In the listing that follows, locate the line containing "n < 2 ^ 31 -> reads_len hdr n ->" and the line containing "rewrite (Hr m (p + 1) 0 Hhdr), bind_ret.". Retype exactly those two lines and every line between them, and nothing more.

____________

(** The last check of every builder never fails. *)
Lemma wr_check n m s l typedlen :
  wr n m s l -> (forall s', rb_ok s' -> written s' = l ++ written s -> typedlen s' <= offset s') ->
  wr n (s' ← m; if _asn_realloc_build_header_check s' (typedlen s') then Null else Ret s') s l.
Proof using Type.
  intros [(s' & -> & Hs' & Hw & Hp)|[-> Hr]] Ht; [|by right]. rewrite bind_ret. left. exists s'.
  unfold _asn_realloc_build_header_check. specialize (Ht s' Hs' Hw).
  destruct (Z.ltb_spec (pkt_len s') (typedlen s')); [unfold rb_ok in Hs'; lia|done].
Qed.

(** From contents to the whole object: [m] writes the contents. *)
Lemma rbuild_finish_spec type m s c :
  rb_ok s -> wr (Z.of_nat (length c)) m s c ->
  wr (Z.of_nat (length (tlv_r type c))) (m ≫= rbuild_finish r type (offset s)) s (tlv_r type c).
Proof using Type.
  intros Hs Hm. unfold tlv_r. rewrite app_comm_cons.
  eapply (wr_bind _ _ (Z.of_nat (S (length (len_octets_r (Z.of_nat (length c)))))));
    [done|eapply wr_mono; [|exact Hm]; rewrite length_app; lia|rewrite length_app; cbn [length]; lia|].
  intros s1 Hs1 Hw1 _. pose proof (written_offset _ _ _ Hs Hs1 Hw1) as Ho1.
  unfold rbuild_finish. replace (offset s1 - offset s) with (Z.of_nat (length c)) by lia.
  apply (wr_check _ _ _ _ (fun s' => offset s' - offset s)); [|unfold rb_ok in Hs; lia].
  apply asn_realloc_rbuild_header_spec; [done|]. unfold rb_ok in *. lia.
Qed.
End builders.

(** ** Integers *)

Lemma be_bytes_snoc n i : be_bytes (S n) i = be_bytes n (i / 256) ++ [i mod 256].
Proof.
  induction n as [|n IH]; [cbn; by rewrite Z.div_1_r|].
  cbn [be_bytes app] in *. f_equal; [|exact IH].
  rewrite pow8_succ. change (2 ^ 8) with 256. pose proof (pow8_pos n).
  by rewrite Z.div_div by lia.
Qed.

(** The number of turns of the loop [while (integer != testvalue)]. *)
Fixpoint turns (fuel : nat) (test i : Z) : nat :=
  match fuel with
  | O => O
  | S fuel => if i =? test then O else S (turns fuel test (i / 256))
  end.

Lemma div_pow8_succ i n : i / 256 / 2 ^ (8 * Z.of_nat n) = i / 2 ^ (8 * Z.of_nat (S n)).
Proof. rewrite pow8_succ. pose proof (pow8_pos n). by rewrite Z.div_div by lia. Qed.

(** It stops at the first quotient equal to the test value. *)
Lemma turns_spec fuel test i :
  i / 2 ^ (8 * Z.of_nat fuel) = test ->
  let n := turns fuel test i in
  (n <= fuel)%nat /\ i / 2 ^ (8 * Z.of_nat n) = test
  /\ forall k, (k < n)%nat -> i / 2 ^ (8 * Z.of_nat k) <> test.
Proof.
  revert i. induction fuel as [|fuel IH]; intros i Hi; cbn [turns].
  { split; [done|]. split; [done|]. lia. }
  destruct (Z.eqb_spec i test) as [->|Hne].
  { split; [lia|]. split; [apply Z.div_1_r|]. lia. }
  rewrite <- div_pow8_succ in Hi. destruct (IH _ Hi) as (H1 & H2 & H3).
  split; [lia|]. split; [by rewrite <- div_pow8_succ|].
  intros [|k] Hk; [by rewrite Z.div_1_r|]. rewrite <- div_pow8_succ. apply H3. lia.
Qed.

Definition sign_word (i : Z) : Z := if i <? 0 then -1 else 0.
Lemma as_counter64_spec c : c64_ok c -> as_counter64 (le_bytes 8 (high c) ++ le_bytes 8 (low c)) = Ret c.
Proof.
  intros [Hh Hl]. unfold as_counter64. rewrite words_of_cons, words_of_one by cint.
  by destruct c.
Qed.

Lemma as_float_spec f : is_u32 f -> as_float (le_bytes 4 f) = Ret f.
Proof.
  intros Hf. unfold as_float. rewrite <- (length_le_bytes 4 f) at 2.
  rewrite rd_n_whole. change (Ret (le_val (le_bytes 4 f)) = Ret f). rewrite le_val_le_bytes. change (8 * Z.of_nat 4) with 32.
  by rewrite Z.mod_small by exact Hf.
Qed.

(** ** Headers *)

(** The header of a plain object: neither an extension tag nor an Opaque. *)
Lemma header_plain m p dl t c :
  is_u64 dl -> IS_EXTENSION_ID t = false -> t <> ASN_OPAQUE -> len_ok (Z.of_nat (length c)) ->
  bytes_at m p (tlv t c) -> Z.of_nat (length (tlv t c)) <= dl ->
  asn_parse_header m p dl
  = Ret (p + hdr_len (Z.of_nat (length c)), t, Z.of_nat (length c)).
Proof.
  intros Hdl Hext Hop Hc Hat Hn. unfold asn_parse_header.
  rewrite (parse_checked_tlv m p dl _ _ Hc Hat Hn).
  apply tlv_at in Hat as (-> & _ & _). rewrite bind_ret, Hext, bind_ret.
  destruct (Z.eqb_spec t ASN_OPAQUE); [done|]. unfold len_ok in Hc.
  by rewrite s32_id, u64_id by cint.
Qed.

(** The header of a special value: the one inside the Opaque. *)
Lemma header_opaque m p dl special c :
  is_u64 dl -> is_opaque_special special = true -> (length c <= 100)%nat ->
  let out := tlv ASN_OPAQUE (opaque_wrap special c) in
  bytes_at m p out -> Z.of_nat (length out) <= dl ->
  asn_parse_header m p dl = Ret (p + 5, special, Z.of_nat (length c))
  /\ p + 5 + Z.of_nat (length c) = p + Z.of_nat (length out).
Proof.
  intros Hdl Hs Hc out Hat Hn. split; [|by apply opaque_end].
  unfold asn_parse_header. rewrite (opaque_tag _ _ _ _ Hat), bind_ret.
  change (IS_EXTENSION_ID ASN_OPAQUE) with false. cbv iota.
  rewrite (opaque_outer _ _ _ _ _ Hc Hat Hn), bind_ret. change (ASN_OPAQUE =? ASN_OPAQUE) with true.
  destruct (opaque_inside _ _ _ _ Hc Hat) as (-> & -> & _ & _). rewrite bind_ret, Z.eqb_refl, bind_ret, Hs.
  rewrite (opaque_inner _ _ _ _ _ Hc Hat Hn), bind_ret. by rewrite s32_id, u64_id by cint.
Qed.

(** ** The codecs of the value types *)

Lemma max_packet_u64 : is_u64 MAX_PACKET_LENGTH.
Proof. unfold MAX_PACKET_LENGTH. cint. Qed.

Lemma enc_fits_packet (out : list Z) :
  2 <= Z.of_nat (length out) < 65536 -> Z.of_nat (length out) <= MAX_PACKET_LENGTH.
Proof. unfold MAX_PACKET_LENGTH. lia. Qed.
(* ===== verification/VarOpSpec.v ===== *)
(** * Variable bindings: what is built is what is parsed

    Proved against the interface [codec] alone. *)

From S2P Require Import Prelude Bytes AsnTypes AsnParse AsnBuild AsnBuildSpec AsnParseSpec.
From S2P Require Import AsnRbuild AsnRbuildSpec VarOp Pdu Codec.

(** ** Writing one piece after another *)

Lemma take_room_cases out dl :
  (Z.of_nat (length out) <= dl /\ take_room out dl = Ret (out, dl - Z.of_nat (length out)))
  \/ (dl < Z.of_nat (length out) /\ take_room out dl = Null).
Proof. unfold take_room. destruct (Z.ltb_spec dl (Z.of_nat (length out))); [right|left]; done || lia. Qed.

Lemma take_room_app a b dl :
  ('(x, dl) ← take_room a dl; '(y, dl) ← take_room b dl; Ret (x ++ y, dl)) = take_room (a ++ b) dl.
Proof.
  destruct (take_room_cases (a ++ b) dl) as [[Hab ->]|[Hab ->]]; rewrite length_app in *;
    destruct (take_room_cases a dl) as [[Ha ->]|[Ha ->]]; try lia; try done; rewrite bind_ret;
    destruct (take_room_cases b (dl - Z.of_nat (length a))) as [[Hb ->]|[Hb ->]]; try lia; try done.
  rewrite bind_ret. do 2 f_equal. lia.
Qed.

Lemma take_room_nil dl : 0 <= dl -> take_room [] dl = Ret ([], dl).
Proof. intros. unfold take_room. change (Z.of_nat (length [])) with 0.
  destruct (Z.ltb_spec dl 0); [lia|]. by rewrite Z.sub_0_r.
Qed.

(** A step that takes room, and its continuation. *)
Lemma take_room_bind {B} a dl (k : list Z * Z -> outcome B) :
  take_room a dl ≫= k = if dl <? Z.of_nat (length a) then Null else k (a, dl - Z.of_nat (length a)).
Proof. unfold take_room. by destruct (_ <? _). Qed.

(** ** The sequence header of the forward builders: always two length octets *)

Definition seq4 (t n : Z) : list Z := [t; 130; n / 256; n mod 256].

Lemma asn_build_sequence_spec dl t n :
  is_u64 dl -> len_ok n -> asn_build_sequence dl t n = take_room (seq4 t n) dl.
Proof.
  unfold len_ok, asn_build_sequence, take_room. intros Hdl Hn. cbn [length seq4].
  destruct (Z.ltb_spec dl 4), (Z.ltb_spec dl (Z.of_nat 4)); try lia; [done|].
  rewrite u64_sub by (done || lia). change 0xFF with (Z.ones 8).
  rewrite !land_low, shr_div by lia.
  rewrite (Z.mod_small (n / 2 ^ 8) (2 ^ 8)), (u8_id (n / _)), (u8_id (n mod _)) by cint.
  done.
Qed.

(** The header of a constructed object, whichever builder wrote it. *)
Definition reads_len (hdr : list Z) (n : Z) : Prop :=
  (1 <= length hdr <= 10)%nat /\
  forall m p x, bytes_at m p hdr -> asn_parse_length m p x = Ret (Some (p + Z.of_nat (length hdr)), n).

Lemma reads_len_octets n : len_ok n -> reads_len (len_octets n) n.
Proof.
  intros Hn. split; [pose proof (length_len_octets n); lia|]. intros. by apply parse_len_octets.
Qed.

Lemma reads_len_seq4 n : len_ok n -> reads_len [130; n / 256; n mod 256] n.
Proof.
  unfold len_ok. intros Hn. split; [cbn; lia|]. intros m p x (H1 & H2 & H3 & _).
  unfold asn_parse_length. rewrite H1, bind_ret.
  change (negb (Z.land 130 ASN_LONG_LEN =? 0)) with true.
  change (Z.land 130 (Z.lnot ASN_LONG_LEN)) with 2. cbn [Z.eqb]. change (sizeof_long <? 2) with false.
  cbv iota. change (Z.to_nat 2) with 2%nat. cbn [parse_length_loop].
  rewrite H2, !bind_ret, H3, !bind_ret.
  change (u64 (Z.shiftl 0 8)) with 0. rewrite Z.lor_0_l, shl_mul, u64_id by cint.
  rewrite (lor_add _ _ 8) by cint. change (2 ^ 8) with 256.
  replace (n / 256 * 256 + n mod 256) with n by (Z.div_mod_to_equations; lia).
  rewrite s64_id by cint. destruct (Z.ltb_spec n 0); [lia|]. do 3 f_equal. cbn. lia.
Qed.

(** A constructed object: tag, length octets, contents. *)
Definition constructed (t : Z) (hdr body : list Z) : list Z := t :: hdr ++ body.

Lemma header_constructed m p dl t hdr body :
  is_u64 dl -> IS_EXTENSION_ID t = false -> t <> ASN_OPAQUE ->
  let n := Z.of_nat (length body) in
  n < 2 ^ 31 -> reads_len hdr n ->
  bytes_at m p (constructed t hdr body) -> Z.of_nat (length (constructed t hdr body)) <= dl ->
  asn_parse_header m p dl = Ret (p + 1 + Z.of_nat (length hdr), t, n).
Proof.
  intros Hdl Hext Hop n Hn [Hl Hr] Hat Hd. unfold constructed in *. cbn [bytes_at length] in Hat, Hd.
  rewrite length_app in Hd. destruct Hat as [Hrd [Hhdr _]%bytes_at_app].
  unfold asn_parse_header. rewrite Hrd, bind_ret, Hext. unfold parse_length_checked.
  rewrite (Hr m (p + 1) 0 Hhdr), bind_ret.
  destruct (_asn_parse_length_check _ _ _ _) eqn:E.
  { exfalso. assert (Hf : _asn_parse_length_check (Some (p + 1 + Z.of_nat (length hdr))) p n dl = false);
      [|congruence]. apply parse_length_check_spec; cint. }
  rewrite bind_ret. destruct (Z.eqb_spec t ASN_OPAQUE); [done|]. by rewrite s32_id, u64_id by cint.
Qed.

(** ** The three routines *)

Section var_op.
Context {A : Type} (c : codec A).

Definition var_body (name : list Z) (t : Z) (a : A) : list Z :=
  tlv ASN_OBJECT_ID (oid_octets name) ++ enc c t a.

Lemma snmp_build_var_op_spec hole dl name t a :
  is_u64 dl -> oid_ok name -> valid c t a -> len_ok (Z.of_nat (length (var_body name t a))) ->
  snmp_build_var_op hole name (Z.of_nat (length name)) t (len_of c a) (mem_of c a) dl
  = take_room (seq4 0x30 (Z.of_nat (length (var_body name t a))) ++ var_body name t a) dl.
Proof using Type.
  intros Hdl Hname Hv Hlen. unfold snmp_build_var_op.
  assert (Hoid : (2 <= length (tlv ASN_OBJECT_ID (oid_octets name)))%nat).
  { pose proof (length_tlv ASN_OBJECT_ID (oid_octets name)).
    pose proof (hdr_len_bound (Z.of_nat (length (oid_octets name)))). lia. }
  set (body := var_body name t a) in *.
  rewrite <- (take_room_app (seq4 _ _)), take_room_bind. change (Z.of_nat (length (seq4 _ _))) with 4.
  destruct (Z.ltb_spec dl 4); [done|]. cbv beta iota. rewrite u64_sub by (done || lia).
  rewrite asn_build_objid_spec by (done || unfold is_u64 in *; lia).
  unfold body at 2, var_body. rewrite <- take_room_app. rewrite bind_assoc, !take_room_bind.
  destruct (Z.ltb_spec (dl - 4) (Z.of_nat (length (tlv ASN_OBJECT_ID (oid_octets name))))); [done|].
  cbv beta iota. rewrite build_ok by (done || unfold is_u64 in *; lia). rewrite !take_room_bind.
  destruct (_ <? Z.of_nat (length (enc c t a))); [done|]. cbv beta iota. rewrite bind_ret.
  fold (var_body name t a). fold body.
  rewrite asn_build_sequence_spec by (done || unfold is_u64, len_ok in *; lia).
  pose proof (enc_bounds c t a Hv) as He. unfold take_room.
  change (Z.of_nat (length (seq4 _ _))) with 4.
  destruct (Z.ltb_spec (Z.of_nat (length body)) 4); [|done].
  unfold body, var_body in *. rewrite length_app in *. lia.
Qed.

Lemma snmp_realloc_rbuild_var_op_spec `{Allocator} r fuel name t a s :
  rb_ok s -> (3 <= fuel)%nat -> oid_ok name -> valid c t a ->
  wr r (Z.of_nat (length (tlv_r 0x30 (var_body name t a))))
     (snmp_realloc_rbuild_var_op r fuel name (Z.of_nat (length name)) t (mem_of c a) (len_of c a) s)
     s (tlv_r 0x30 (var_body name t a)).
Proof using Type.
  intros Hs Hf Hname Hv. unfold snmp_realloc_rbuild_var_op. pose proof (enc_bounds c t a Hv) as He.
  unfold tlv_r. rewrite app_comm_cons. set (n := Z.of_nat (length (var_body name t a))).
  set (h := 0x30 :: len_octets_r n). unfold var_body. rewrite app_assoc.
  set (o := tlv ASN_OBJECT_ID (oid_octets name)).
  assert (Hn : n = Z.of_nat (length o) + Z.of_nat (length (enc c t a)))
    by (unfold n, var_body; rewrite length_app; fold o; lia).
  assert (Ho : Z.of_nat (length o) < 65536).
  { unfold o. pose proof (tlv_small ASN_OBJECT_ID _ (oid_octets_small name Hname)). lia. }
  apply (wr_bind r _ (Z.of_nat (length (h ++ o))));
    [done|eapply wr_mono; [|by apply rbuild_ok]; rewrite length_app; lia|rewrite !length_app; lia|].
  intros s1 Hs1 Hw1 _. pose proof (written_offset _ _ _ Hs Hs1 Hw1) as Ho1.
  apply (wr_bind r _ (Z.of_nat (length h)));
    [done|eapply wr_mono; [|by apply asn_realloc_rbuild_objid_spec]; rewrite length_app; fold o; lia
    |rewrite length_app; lia|].
  intros s2 Hs2 Hw2 _. pose proof (written_offset _ _ _ Hs1 Hs2 Hw2) as Ho2.
  replace (offset s2 - offset s) with n by (subst o; lia).
  apply asn_realloc_rbuild_header_spec; [done|lia].
Qed.

(** The parser reads the name and finds the value, whatever the form of
    the length octets of the sequence. *)
Lemma snmp_parse_var_op_spec m data dl hdr name t a :
  is_u64 dl -> oid_ok name -> valid c t a ->
  let body := var_body name t a in
  let out := constructed 0x30 hdr body in
  reads_len hdr (Z.of_nat (length body)) ->
  bytes_at m data out -> Z.of_nat (length out) <= dl ->
  exists v q, snmp_parse_var_op m data MAX_OID_LEN dl = Ret v
    /\ var_end v = data + Z.of_nat (length out) /\ var_name v = name /\ var_val_type v = t
    /\ listlength v = dl - Z.of_nat (length out)
    /\ bytes_at m (var_val v) (enc c t a)
    /\ asn_parse_header m (var_val v) (Z.of_nat (length (enc c t a))) = Ret (q, t, var_val_len v).
Proof using Type.
  intros Hdl Hname Hv body out Hr Hat Hn. pose proof (enc_bounds c t a Hv) as He.
  set (o := tlv ASN_OBJECT_ID (oid_octets name)).
  assert (Ho : 2 <= Z.of_nat (length o) < 65536) by apply tlv_small, oid_octets_small, Hname.
  assert (Hbody : Z.of_nat (length body) = Z.of_nat (length o) + Z.of_nat (length (enc c t a)))
    by (unfold body, var_body; rewrite length_app; fold o; lia).
  assert (Hout : Z.of_nat (length out) = 1 + Z.of_nat (length hdr) + Z.of_nat (length body))
    by (unfold out, constructed; cbn [length]; rewrite length_app; lia).
  unfold snmp_parse_var_op, asn_parse_sequence.
  rewrite (header_constructed m data dl 0x30 hdr body) by (done || lia). rewrite bind_ret.
  change (negb (0x30 =? Z.lor ASN_SEQUENCE ASN_CONSTRUCTOR)) with false. cbv iota. rewrite bind_ret.
  set (start := data + 1 + Z.of_nat (length hdr)).
  assert (Hbat : bytes_at m start body).
  { unfold out, constructed in Hat. cbn [bytes_at] in Hat. destruct Hat as [_ [_ Hb]%bytes_at_app].
    exact Hb. }
  unfold body, var_body in Hbat. apply bytes_at_app in Hbat as [Hoat Heat]. fold o in Hoat, Heat.
  rewrite (asn_parse_objid_spec m start _ name MAX_OID_LEN);
    [|first [done|by apply oid_ok_length|unfold MAX_OID_LEN, is_u64 in *; fold o; lia]..].
  rewrite bind_ret, Z.eqb_refl. cbn [negb]. fold o.
  replace (Z.of_nat (length body) - Z.of_nat (length o)) with (Z.of_nat (length (enc c t a))) by lia.
  destruct (header_ok c m (start + Z.of_nat (length o)) (Z.of_nat (length (enc c t a))) t a)
    as (q & n & Hh & Hend & Hpos); [unfold is_u64; lia|done|done|lia|].
  match goal with |- context [asn_parse_header m ?p ?d ≫= _] =>
    assert (E0 : asn_parse_header m p d = Ret (q, t, n)) by exact Hh; rewrite E0 end.
  rewrite bind_ret. eexists _, q. split; [done|]. cbn [var_end var_name var_val_type var_val_len var_val listlength].
  assert (E : q + n = data + Z.of_nat (length out)) by (unfold start in *; lia).
  rewrite E. split; [done|]. split; [done|]. split; [done|]. split; [|done].
  replace (data + Z.of_nat (length out) - data) with (Z.of_nat (length out)) by lia.
  destruct Hr as [Hhdr _]. rewrite s32_id, u64_id by cint. done.
Qed.
End var_op.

____________

*EXERCISE RESULT:*
  n < 2 ^ 31 -> reads_len hdr n ->
  bytes_at m p (constructed t hdr body) -> Z.of_nat (length (constructed t hdr body)) <= dl ->
  asn_parse_header m p dl = Ret (p + 1 + Z.of_nat (length hdr), t, n).
Proof.
  intros Hdl Hext Hop n Hn [Hl Hr] Hat Hd. unfold constructed in *. cbn [bytes_at length] in Hat, Hd.
  rewrite length_app in Hd. destruct Hat as [Hrd [Hhdr _]%bytes_at_app].
  unfold asn_parse_header. rewrite Hrd, bind_ret, Hext. unfold parse_length_checked.
  rewrite (Hr m (p + 1) 0 Hhdr), bind_ret.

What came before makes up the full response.